Our society values certain qualities and judges others, creating an alienation within ourselves when we do not match the desirable characteristics. We may be introverted in a world that perceives extroversion as desirable; we may be athletically brilliant in a world that values analytical skills above all else. We may be intuitive in a world that calls that sinful or “woo woo”. As we start to pay attention to how we have internalized these messages, fragmented aspects of ourselves, we can become friends with our feelings, our needs, our talents, and skills that have been left out of the picture for far too long. We can alchemize what was rejected into our talents, genius, magic, and power.
When we focus on the LIGHT within us, it expands. When we dig into our shadow, we have a fear that it will expand too but the truth is, within the care of our compassionate curiosity and willingness to know ourselves, we illuminate what is hidden, alchemize our suffering and embody our wholeness.
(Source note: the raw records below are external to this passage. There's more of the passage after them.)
(* ===== verification/Fleet.v ===== *)
(** * The fleet: partition managers and schedulers over one database
    ([src/distributed/partition_manager.py], [src/scheduler/jobs.py],
    [src/db/repository.py])

    [Cluster] is verified against the class [World]; here the world of every pod is made of
    the other components: its scheduler with its job store and its resolve cache, the
    profile and equipment repositories over the shared database, and ZooKeeper.  A pod that
    takes in an assignment reloads its own scheduler, so who owns a process and who has its
    jobs are one question. *)
From stdpp Require Import base list strings sets gmap.
From Stdlib Require Import ZArith Lia.
From S2P Require Import Prelude PyNum PyStr PyFloat Json JsonText FactCatalog Models Cache Repository.
From S2P Require Import Scheduler Cadence Assignments PartitionManager Cluster.
Local Open Scope se_scope.

(** ** ZooKeeper and the clock *)
Class ZooKeeper (ZK : Type) := {
  zk_ensure_parent_paths : SE ZK CallError unit;
  zk_ensure_assignment_path : string → SE ZK CallError unit;
  zk_commit_set_data : list (string * string) → SE ZK CallError (list (option CallError));
  zk_get_assignment_children : SE ZK CallError (list string);
  zk_delete_assignment : string → SE ZK CallError unit;
  zk_get_assignment : string → SE ZK CallError (option string);
  zk_get_member_children : SE ZK CallError (list string);
  zk_create_member : string → SE ZK CallError unit;
  zk_restart_after_loss : SE ZK CallError unit;
  zk_time : ZK → num;
}.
Wow Lori! This resonates with me 1000%. I have always been envious of others since I was consciously aware— when I was young with classmates & friends, to even my best lifelong friends and with women my age now that are physically healthy and able to live their lives to the fullest with work, families, travel, etc.
To plan for the future is a luxury I can’t afford. Just to do everything I “should” do as a wife, as a mother, as a daughter, as a friend; when it’s hard to get through a day sometimes in this body.
I am constantly trapped in a cycle of feeling crappy, resting, feeling better, then doing too much, and then feeling unwell, which leads to anger and depression, then fear and eventually avoidance.
I learned from a very young age to self-care and pamper because I had to. That value has stuck with me. Others may see it as selfish, narcissistic and not caring about others, lazy, etc. but they don’t understand where it comes from.
And of course I married my opposite/my shadow who values hard work, sacrifice, perfectionism, service to others, etc. I truly appreciate my husband and am grateful for everything that he provides for our family. He is my rock and without him my life would be extremely difficult. But I don’t tell him enough. I don’t show it to him so we sit in our own little bubbles of envy. But I know that we were meant to learn from each other — to learn how to balance this life & our lives together.
(After reading your post, I am called to have a pamper day for my husband)
Thank you Lori you are very wise and giving soul.